This week, the Chinese Communist Party implemented a new, even more restrictive Hong Kong national security law...
An armored police vehicle is parked outside the Legislative Council complex in Hong Kong, China, on March 19, 2024. (Vernon Yuen via Getty Images)
This week, the Chinese Communist Party implemented a new, even more restrictive Hong Kong national security law—an NSL 2.0. Senior Fellow Olivia Enos explains why this bill is a death knell for civil and political liberties in Hong Kong and lays out three steps the United States can take to stand on the side of freedom, support the Hong Kong people, and hold the CCP
accountable.
1. Issue targeted sanctions against individuals and entities responsible for implementing, enforcing, prosecuting, and ruling on the 2020 national security law and the NSL 2.0.
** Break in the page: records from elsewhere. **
(** ** Theorems *)

(** A trained relation summarises its samples exactly.
    After any samples (fewer than 2^32, so that the sample counter has not wrapped), the address
    range is the exact range of the addresses, a bit is in the stable mask exactly when every
    sampled value has the same bit there, the pattern is what every sampled value has under the
    mask, and the count is the number of samples. *)
Theorem relation_summary (xs : list (Z * Z)) (r : Relation)
  (Hne : xs ≠ []) (Hlen : Z.of_nat (length xs) < 2 ^ 32) (Hok : Forall sample_ok xs)
  (Hr : train_all xs Relation_init = Some r) :
  (∀ a, a ∈ xs.*2 → minAddress r <= a <= maxAddress r) ∧
  minAddress r ∈ xs.*2 ∧ maxAddress r ∈ xs.*2 ∧
  (∀ n, 0 <= n → Z.testbit (stableMask r) n = true ↔ n < 64 ∧ same_bit xs.*1 n) ∧
  (∀ v, v ∈ xs.*1 → Z.land v (stableMask r) = pattern r) ∧
  samples r = Z.of_nat (length xs).
Proof.
  pose proof (train_all_summary xs r Hne Hlen Hok Hr) as S.
  destruct (sm_attained _ _ S Hne) as [H1 H2].
  split_and!; [apply S|done|done|apply S|apply S|apply S].
Qed.

Definition sample_stream : list (Z * Z) := [(0x1000, 0x2005); (0x1008, 0x2015); (0x1010, 0x2025)].

Definition sample_relation : Relation := default Relation_init (train_all sample_stream Relation_init).

Lemma sample_stream_ok :
  train_all sample_stream Relation_init = Some sample_relation ∧ Forall sample_ok sample_stream.
Proof. split; [by vm_compute|]. repeat constructor; by vm_compute. Qed.

Lemma relation_summary_witness :
  minAddress sample_relation ∈ sample_stream.*2 ∧
  (∀ v, v ∈ sample_stream.*1 → Z.land v (stableMask sample_relation) = pattern sample_relation).
Proof.
  destruct (relation_summary sample_stream sample_relation ltac:(discriminate) ltac:(reflexivity)
    (proj2 sample_stream_ok) (proj1 sample_stream_ok)) as (_ & H1 & _ & _ & H2 & _).
  split; [exact H1|exact H2].
Defined.

(** An affine dependence is learned from any stream of its samples.
    If every address is [sc * value + b] modulo 2^64 with a nonzero scale of at most 4096 in
    absolute value, and the address deltas along the stream are representable, then training
    never traps, the relation is trained as soon as some value differs from the one before it
    and not earlier, and from then on it predicts the address of every value, sampled or not. *)
Theorem affine_learned (sc b : Z) (x : Z * Z) (xs : list (Z * Z))
  (Hsc : sc ≠ 0) (Hbound : Z.abs sc <= 4096) (Hline : Forall (on_line sc b) (x :: xs))
  (Hover : no_overflow sc x.1 xs) :
  ∃ r, train_all (x :: xs) Relation_init = Some r ∧ trained r = changes x.1 xs ∧
       (trained r = true → ∀ v, u64 (scale r * v + offset r) = u64 (sc * v + b)).
Proof.
  apply Forall_cons in Hline as [[Hv Hx] Hxs]. cbn [train_all].
  assert (is_u64 (previousValue Relation_init)) as H0 by done.
  pose proof (train_relation_affine x.1 x.2 Relation_init Hv H0) as T.
  destruct (train_relation x.1 x.2 Relation_init) as [q|] eqn:E; [|by destruct T].
  apply train_relation_summary in E as (_ & _ & _ & _ & _ & Q1 & Q2 & Q3).
  destruct T as [(c & Hh & _)|(T1 & T2 & T3 & _)]; [done|]. cbn [mbind option_bind].
  destruct (train_line sc b Hsc Hbound xs q) as (r & E & L & T);
    [done|by rewrite Q2|by rewrite Q2, Q3|by intros H; rewrite T3 in H|done|by rewrite Q2|].
  exists r. split_and!; [done| |exact L]. by rewrite T, T3, Q2.
Qed.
The US government can use preexisting sanctions authorities under the Hong Kong Human Rights and Democracy Act, the Hong Kong Autonomy Act, and the Global Magnitsky Act, among others. Current legislation, the Hong Kong Judicial Sanctions Act, puts forth a list of nearly 50 Hong Kong judges and prosecutors ripe for sanctioning. The Congressional-Executive Commission on China has also put forth a list of names of individuals in Hong Kong to be sanctioned and is actively calling for sanctions in response to NSL 2.0. Individuals responsible for undermining freedom in Hong Kong should face consequences for their actions—especially those responsible for the law’s creation and
implementation.
2. Revoke special privileges and immunities conferred to Hong Kong Economic and Trade Offices (HKETOs) and any other Hong Kong government–affiliated bodies operating in the US.
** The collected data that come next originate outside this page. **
(* ===== verification/AltPath.v ===== *)
(** * The alternate-path cache

    Model of [CPU::recordDVRAlternatePaths] and [CPU::augmentDVRAlternatePaths]
    (src/cpu/o3/cpu.cc) with the cache of cpu.hh.  A completed discovery publishes, for each
    tainted forward branch, the uops its recorder captured between the branch and its
    reconvergence point; a later discovery that took the other direction appends them to its
    own template.

    The order in which an unordered map is iterated is left open: it is the argument [order]
    of [augmentDVRAlternatePaths], any permutation of the entries. *)

From S2P Require Import Prelude Inst Uop Recorder.

Module AltPath.
Import Uop Recorder.

(** [struct DVRAlternatePathKey]: branch, target, reconvergence, address space. *)
Definition Key : Type := Z * Z * Z * Z.

(** [struct DVRAlternatePath]; its [codeVersion] is always 0. *)
Record Path := mkPath { puops : list Uop;  liveInRegisters : Z;  complete : bool }.

#[export] Instance eta_Path : Eta Path := λ p, mkPath (puops p) (liveInRegisters p) (complete p).

Definition Cache : Type := gmap Key Path.

(** The lambdas [near] and [cache_reconvergence]: an immediate successor is no stable join. *)
Definition near (lhs rhs : Z) : bool :=
  negb (lhs =? 0) && negb (rhs =? 0) &&
  ((if rhs <=? lhs then lhs - rhs else rhs - lhs) <=? 4).

Definition cache_reconvergence (u : Uop) : Z :=
  if near (reconvergencePC u) (branchTargetPC u) || near (reconvergencePC u) (fallthroughPC u)
  then 0 else reconvergencePC u.

Definition marked (u : Uop) : Uop := u <| alternatePath := true |>.

(** A backward conditional closes a loop. *)
Definition backward (u : Uop) : bool :=
  negb (branchTargetPC u =? 0) && (branchTargetPC u <? Uop.pc u).

Definition direct_jump (u : Uop) : bool :=
  control u && negb (conditional u) && negb (branchTargetPC u =? 0).

(** ** Recording *)

(** The path under construction, with the registers it has defined. *)
Record Build := mkBuild { built : list Uop;  live : Z;  defined : Z }.

#[export] Instance eta_Build : Eta Build := λ b, mkBuild (built b) (live b) (defined b).

(** Union of the source masks of the slots [lo .. lo + n). *)
Definition sources_from (r : Recorder) (lo n : nat) : Z :=
  for_range lo n (λ k w, Z.lor w (intSources (uop_at r k))) 0.

Section scan.
Variables (cache : Cache) (r : Recorder) (branch path_end : nat).
Variables (reconvergence address_space_id live_out : Z).

(** The lambda [captured_pc]. *)
Definition captured_pc (b : Build) (a : Z) : bool :=
  (a =? reconvergence)
  || bool_decide (is_Some (find_from (S branch) (path_end - S branch)
                             (λ k, Uop.pc (uop_at r k) =? a)))
  || existsb (λ u, Uop.pc u =? a) (built b).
At present, HKETOs in cities across the US enjoy special treatment akin to diplomatic privileges and immunities. After the US determined that Hong Kong is no longer sufficiently autonomous to merit separate treatment under US law, policymakers should have revoked these privileges and immunities. The passage of NSL 2.0 makes the distinction between Beijing and Hong Kong meaningless, so Hong Kong should no longer receive separate diplomatic recognition from the People’s Republic of China. Current legislation, the Hong Kong Economic and Trade Office Certification Act, proposes a process whereby the US government would have to determine whether HKETOs continue to merit special treatment. A move
to revoke special privileges would diminish the offices’ influence and rightly recognize the role they play in currying favor for Beijing.
3. Extend permanent safe haven to Hong Kongers who need refuge in the US.
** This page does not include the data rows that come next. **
(* ===== verification/Generation.v ===== *)
(** * Predicate generations

    Model of [DVRPredicateGeneration] (src/cpu/o3/cpu.hh) and of its two operations in cpu.cc:
    [retireDVRPredicateLane] records the end of one source lane, with the value it returned if it
    returned one, and [finishDVRPredicateGeneration] reports the generation.  A generation counts
    its lanes and feeds the tracker of Predicate.v. *)

From S2P Require Import Prelude Predicate.

Module Generation.

(** [DVRPredicateGeneration] *)
Record Gen := mkGen {
  generation : Z;  expectedLanes : nat;  terminalLanes : nat;  terminalMask : LaneMask;
  tracker : Predicate.Tracker;  divergenceCounted : bool;  reported : bool;
  sourceTranslationFaulted : bool
}.

#[export] Instance eta_Gen : Eta Gen := λ r,
  mkGen (generation r) (expectedLanes r) (terminalLanes r) (terminalMask r) (tracker r)
    (divergenceCounted r) (reported r) (sourceTranslationFaulted r).

(** A generation as the launches make it, around a started tracker. *)
Definition fresh (id : Z) (lanes : nat) (t : Predicate.Tracker) : Gen :=
  mkGen id lanes 0 mask_empty t false false false.

(** [finishDVRPredicateGeneration] *)
Definition finish (replaced : bool) (g : Gen) : Gen :=
  if reported g then g
  else if replaced && (terminalLanes g <? expectedLanes g)%nat then g <| reported := true |>
  else if (terminalLanes g <? expectedLanes g)%nat then g
  else g <| reported := true |>.

(** [retireDVRPredicateLane]; [None] is a lane that returned no value. *)
Definition retire (lane : nat) (value : option Z) (g : Gen) : Gen :=
  if reported g || (expectedLanes g <=? lane)%nat then g
  else if mask_test (terminalMask g) lane then g
  else
    let g := g <| terminalMask ::= λ w, mask_set w lane |> <| terminalLanes ::= S |> in
    let g :=
      match value with
      | Some v =>
          let g := g <| tracker ::= λ t, (Predicate.observe lane v t).1 |> in
          if negb (divergenceCounted g) && Predicate.divergent (tracker g)
          then g <| divergenceCounted := true |> else g
      | None => g
      end in
    finish false g.

(** Several lanes end, in order. *)
Definition retire_all (xs : list (nat * option Z)) (g : Gen) : Gen :=
  foldl (λ g x, retire x.1 x.2 g) g xs.

(** ** Specification *)

(** The values the tracker should see: the first end of each lane, if it brought one. *)
Fixpoint firsts (n : nat) (seen : list nat) (xs : list (nat * option Z)) : list (nat * Z) :=
  match xs with
  | [] => []
  | (l, v) :: xs =>
      if (n <=? l)%nat || bool_decide (l ∈ seen) then firsts n seen xs
      else match v with Some v => [(l, v)] | None => [] end ++ firsts n (l :: seen) xs
  end.

(** The lanes that have ended, latest first. *)
Fixpoint ended (n : nat) (seen : list nat) (xs : list (nat * option Z)) : list nat :=
  match xs with
  | [] => seen
  | (l, _) :: xs =>
      if (n <=? l)%nat || bool_decide (l ∈ seen) then ended n seen xs else ended n (l :: seen) xs
  end.

(** The state after the lanes in [seen] have ended. *)
Record gen_ok (n : nat) (seen : list nat) (g : Gen) : Prop := {
  ok_lanes : expectedLanes g = n;
  ok_mask : ∀ l, (l < n)%nat → mask_test (terminalMask g) l = bool_decide (l ∈ seen);
  ok_count : terminalLanes g = length seen;
  ok_nodup : NoDup seen;
  ok_range : ∀ l, l ∈ seen → (l < n)%nat;
  ok_reported : reported g = (n <=? length seen)%nat
}.

(** Distinct lanes below [n] that number [n] are all the lanes. *)
Lemma all_lanes n seen l :
  NoDup seen → (∀ k, k ∈ seen → (k < n)%nat) → (n ≤ length seen)%nat → (l < n)%nat → l ∈ seen.
Proof.
  intros Hnd Hr Hlen Hl. apply list_elem_of_In.
  apply (NoDup_length_incl (l := seen) (l' := seq 0 n)).
  - by apply NoDup_ListNoDup.
  - by rewrite length_seq.
  - intros k Hk. apply in_seq. apply list_elem_of_In, Hr in Hk. lia.
  - apply in_seq. lia.
Qed.

Lemma fresh_ok id n t : (0 < n)%nat → gen_ok n [] (fresh id n t).
Proof.
  intros Hn. split; simpl; try done.
  - intros l _. apply mask_test_empty.
  - constructor.
  - intros l Hl. by apply elem_of_nil in Hl.
  - by destruct n; [lia|].
Qed.

(** A lane that has ended, or is not one of the generation's, changes nothing. *)
Lemma retire_ignored n seen l v g :
  gen_ok n seen g → (n ≤ l)%nat ∨ l ∈ seen → retire l v g = g.
Proof.
  intros Hok Hl. unfold retire. rewrite (ok_lanes _ _ _ Hok).
  destruct (reported g) eqn:Hr; [done|]. destruct (Nat.leb_spec n l) as [|Hn]; [done|].
  rewrite (ok_mask _ _ _ Hok) by done. destruct Hl; [lia|]. by rewrite bool_decide_true.
Qed.

(** The tracker never forgets a selection, so divergence lasts. *)
Lemma mask_any_set w l : Predicate.mask_any (mask_set w l) = true.
Proof.
  assert (H : ∀ x n, set_bit x n ≠ 0).
  { intros x n E. pose proof (test_set_bit x n n) as Ht.
    rewrite E, test_bit_0, bool_decide_true in Ht by done. done. }
  unfold Predicate.mask_any, mask_set. destruct (l / 64 =? 0)%nat; simpl.
  - by rewrite (proj2 (Z.eqb_neq _ 0)).
  - rewrite (proj2 (Z.eqb_neq (set_bit _ _) 0)) by done. apply orb_true_r.
Qed.

Lemma observe_keeps l v t p :
  Predicate.mask_any (Predicate.pathMask p t) = true →
  Predicate.mask_any (Predicate.pathMask p (Predicate.observe l v t).1) = true.
Proof.
  intros H. unfold Predicate.observe. destruct (_ <=? l)%nat; [done|].
  destruct (mask_test _ l); [done|]. destruct (Predicate.count_matches _ v) as [q m].
  destruct (negb (m =? 1)%nat); [done|]. simpl. unfold Predicate.pathMask in *. simpl.
  rewrite !list_lookup_total_alt in *. destruct (decide (p = q)) as [->|Hne].
  - rewrite list_lookup_alter_eq. destruct (Predicate.selected t !! q); [|done]. apply mask_any_set.
  - by rewrite list_lookup_alter_ne.
Qed.

Lemma count_monotone (f g : nat → bool) ks n m :
  (∀ k, f k = true → g k = true) → (n ≤ m)%nat →
  (foldl (λ c k, if f k then S c else c) n ks ≤ foldl (λ c k, if g k then S c else c) m ks)%nat.
Proof.
  intros Hfg. revert n m. induction ks as [|k ks IH]; intros n m Hnm; simpl; [done|].
  apply IH. specialize (Hfg k). destruct (f k); [rewrite Hfg by done|destruct (g k)]; lia.
Qed.

Lemma divergent_keeps l v t :
  Predicate.divergent t = true → Predicate.divergent (Predicate.observe l v t).1 = true.
Proof.
  unfold Predicate.divergent. rewrite !Nat.ltb_lt. intros H. eapply Nat.lt_le_trans; [exact H|].
  unfold Predicate.selectedPaths, for_range.
  replace (Predicate.paths (Predicate.observe l v t).1) with (Predicate.paths t)
    by (unfold Predicate.observe; repeat (case_match; simpl; try done)).
  apply count_monotone; [|done]. intros k. apply observe_keeps.
Qed.

(** The counting of a new lane. *)
Lemma finish_new n seen l g :
  (n ≤ 128)%nat → gen_ok n seen g → (l < n)%nat → l ∉ seen → reported g = false →
  ∀ t d, let g' := finish false (mkGen (generation g) (expectedLanes g) (S (terminalLanes g))
                     (mask_set (terminalMask g) l) t d (reported g) (sourceTranslationFaulted g)) in
  gen_ok n (l :: seen) g' ∧ tracker g' = t ∧ divergenceCounted g' = d.
Proof.
  intros H128 Hok Hl Hn Hrep t d. cbv zeta. unfold finish. simpl.
  rewrite Hrep, (ok_lanes _ _ _ Hok), (ok_count _ _ _ Hok).
  assert (Hmask : ∀ k, (k < n)%nat →
            mask_test (mask_set (terminalMask g) l) k = bool_decide (k ∈ l :: seen)).
  { intros k Hk. rewrite mask_test_set by lia. rewrite (ok_mask _ _ _ Hok) by done.
    apply eq_true_iff_eq. rewrite orb_true_iff, !bool_decide_eq_true, elem_of_cons.
    split; [intros [->|?]; auto|intros [->|?]; auto]. }
  assert (Hrange : ∀ k, k ∈ l :: seen → (k < n)%nat).
  { intros k Hk. apply elem_of_cons in Hk as [->|Hk]; [done|by apply (ok_range _ _ _ Hok)]. }
  assert (Hnd : NoDup (l :: seen)) by (constructor; [done|apply Hok]).
  destruct (Nat.ltb_spec (S (length seen)) n) as [Hs|Hs]; simpl; (split; [|done]);
    split; simpl; try done; symmetry; [apply Nat.leb_gt|apply Nat.leb_le]; lia.
Qed.

(** A new lane. *)
Lemma retire_new n seen l v g :
  (n ≤ 128)%nat → gen_ok n seen g → (l < n)%nat → l ∉ seen →
  gen_ok n (l :: seen) (retire l v g)
  ∧ tracker (retire l v g)
    = match v with Some v => (Predicate.observe l v (tracker g)).1 | None => tracker g end
  ∧ (divergenceCounted g = Predicate.divergent (tracker g) →
     divergenceCounted (retire l v g) = Predicate.divergent (tracker (retire l v g))).
Proof.
  intros H128 Hok Hl Hn. unfold retire.
  assert (Hrep : reported g = false).
  { rewrite (ok_reported _ _ _ Hok). apply Nat.leb_gt.
    destruct (decide (length seen < n)%nat) as [|Hge]; [done|]. destruct Hn.
    apply (all_lanes n); [apply Hok|apply Hok|lia|done]. }
  pose proof (finish_new n seen l g H128 Hok Hl Hn Hrep) as Hf. cbv zeta in Hf.
  rewrite Hrep, (ok_lanes _ _ _ Hok), (proj2 (Nat.leb_gt _ _) Hl), (ok_mask _ _ _ Hok) by done.
  rewrite bool_decide_false by done. cbn [orb]. rewrite <- Hrep.
  destruct v as [v|].
  - cbn -[finish Predicate.divergent Predicate.observe].
    destruct (negb (divergenceCounted g) && Predicate.divergent (Predicate.observe l v (tracker g)).1) eqn:Ed;
      cbn -[finish Predicate.divergent Predicate.observe].
    + destruct (Hf (Predicate.observe l v (tracker g)).1 true) as (G1 & G2 & G3).
      rewrite Hrep in *. split; [exact G1|]. split; [exact G2|]. intros _. rewrite G2, G3.
      by apply andb_prop in Ed as [_ ->].
    + destruct (Hf (Predicate.observe l v (tracker g)).1 (divergenceCounted g)) as (G1 & G2 & G3).
      rewrite Hrep in *. split; [exact G1|]. split; [exact G2|]. intros Hd. rewrite G2, G3.
      destruct (divergenceCounted g) eqn:Ec; simpl in Ed; [|by rewrite Ed].
      symmetry. by apply divergent_keeps.
  - cbn -[finish]. destruct (Hf (tracker g) (divergenceCounted g)) as (G1 & G2 & G3).
    rewrite Hrep in *. split; [exact G1|]. split; [exact G2|]. intros Hd. by rewrite G2, G3.
Qed.

Lemma retire_all_spec n xs seen g :
  (n ≤ 128)%nat → gen_ok n seen g → divergenceCounted g = Predicate.divergent (tracker g) →
  let g' := retire_all xs g in
  gen_ok n (ended n seen xs) g'
  ∧ tracker g' = Predicate.observe_all (tracker g) (firsts n seen xs)
  ∧ divergenceCounted g' = Predicate.divergent (tracker g').
Proof.
  intros H128. revert seen g. induction xs as [|[l v] xs IH]; intros seen g Hok Hd; [done|].
  change (retire_all ((l, v) :: xs) g) with (retire_all xs (retire l v g)).
  cbn [firsts ended]. cbv zeta.
  destruct (Nat.leb_spec n l) as [Hl|Hl]; cbn [orb].
  { rewrite (retire_ignored n seen) by auto. by apply IH. }
  case_bool_decide as Hin.
  { rewrite (retire_ignored n seen) by auto. by apply IH. }
  destruct (retire_new n seen l v g H128 Hok Hl Hin) as (H1 & H2 & H3).
  destruct (IH (l :: seen) (retire l v g) H1 (H3 Hd)) as (G1 & G2 & G3).
  split; [exact G1|]. split; [|exact G3]. rewrite G2, H2. by destruct v.
Qed.

Lemma ended_elem n seen xs l :
  l ∈ ended n seen xs ↔ l ∈ seen ∨ (l < n)%nat ∧ l ∈ xs.*1.
Proof.
  revert seen. induction xs as [|[k v] xs IH]; intros seen; cbn [ended].
  - rewrite fmap_nil, elem_of_nil. tauto.
  - rewrite fmap_cons. cbn [fst]. rewrite elem_of_cons.
    destruct (Nat.leb_spec n k); cbn [orb].
    { rewrite IH. split; [intros [?|[??]]; auto|]. intros [?|[? [->|?]]]; auto. lia. }
    case_bool_decide as Hin; rewrite IH.
    { split; [intros [?|[??]]; auto|]. intros [?|[? [->|?]]]; auto. }
    rewrite elem_of_cons. split; [intros [[->|?]|[??]]; auto|intros [?|[? [->|?]]]; auto].
Qed.

(** A predicate generation of at most 128 lanes is reported exactly when each of its lanes
    has ended, in any order and however often its lanes and others are retired; its tracker has
    then seen the value each lane brought when it first ended and nothing else, and divergence
    has been counted, once, exactly when the tracker's lanes follow several paths. *)
Theorem generation_reports (id : Z) (n : nat) (t : Predicate.Tracker) (xs : list (nat * option Z))
    (Hn : (0 < n ≤ 128)%nat) (Ht : Predicate.divergent t = false) :
  let g := retire_all xs (fresh id n t) in
  (reported g = true ↔ ∀ l, (l < n)%nat → l ∈ xs.*1)
  ∧ (terminalLanes g ≤ n)%nat
  ∧ tracker g = Predicate.observe_all t (firsts n [] xs)
  ∧ divergenceCounted g = Predicate.divergent (tracker g).
Proof.
  destruct (retire_all_spec n xs [] (fresh id n t)) as (Hok & Htr & Hd);
    [lia|apply fresh_ok; lia|by simpl|].
  cbv zeta. set (g := retire_all xs (fresh id n t)) in *.
  assert (Hlen : (length (ended n [] xs) ≤ n)%nat).
  { transitivity (length (seq 0 n)); [|by rewrite length_seq].
    apply NoDup_incl_length; [apply NoDup_ListNoDup, Hok|].
    intros l Hl. apply in_seq. apply list_elem_of_In, (ok_range _ _ _ Hok) in Hl. lia. }
  split; [|split; [|split; [exact Htr|exact Hd]]].
  - rewrite (ok_reported _ _ _ Hok), Nat.leb_le. split.
    + intros Hge l Hl. pose proof (all_lanes n _ l (ok_nodup _ _ _ Hok) (ok_range _ _ _ Hok) Hge Hl) as He.
      apply ended_elem in He as [He|[_ He]]; [by apply elem_of_nil in He|done].
    + intros Hall. transitivity (length (seq 0 n)); [by rewrite length_seq|]. apply NoDup_incl_length.
      * apply seq_NoDup.
      * intros l Hl. apply in_seq in Hl. apply list_elem_of_In, ended_elem. right.
        split; [lia|]. apply Hall. lia.
  - by rewrite (ok_count _ _ _ Hok).
Qed.

(** ** Witness *)

(** Two paths told apart by bit 0; four lanes, one of which ends twice and one without a value. *)
Definition two_paths : Predicate.Tracker :=
  Predicate.begin 4 2 [1; 1; 0; 0] [0; 1; 0; 0] (Predicate.mkTracker 0 0 [] [] [] mask_empty mask_empty).

Definition four_ends : list (nat * option Z) :=
  [(2%nat, Some 8); (0%nat, Some 5); (2%nat, Some 9); (7%nat, Some 1); (1%nat, None); (3%nat, Some 4)].

Lemma generation_reports_witness :
  reported (retire_all four_ends (fresh 1 4 two_paths)) = true
  ∧ divergenceCounted (retire_all four_ends (fresh 1 4 two_paths)) = true.
Proof.
  assert (H : Predicate.divergent two_paths = false) by (vm_compute; reflexivity).
  destruct (generation_reports 1 4 two_paths four_ends ltac:(lia) H) as (H1 & _ & H2 & H3).
  split.
  - apply H1. intros l Hl. destruct l as [|[|[|[|l]]]]; [..|lia]; vm_compute; repeat constructor.
  - rewrite H3, H2. vm_compute. reflexivity.
Defined.
End Generation.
The executive branch has the authority to designate Hong Kongers as a group that merits “special humanitarian concern,” extending to them permanent safe haven under the Priority 2 Refugee Program (P-2). Individuals eligible for P-2 refugee status can bypass referral from nongovernmental organizations, embassies, and the United Nations High Commissioner for Refugees (UNHCR). P-2 refugees are instead vetted directly by the US government in a thorough but expedited manner. Given the permanent state of affairs in Hong Kong, the Biden administration should consider extending a permanent avenue for resettlement.
Quotes may be edited for clarity and length.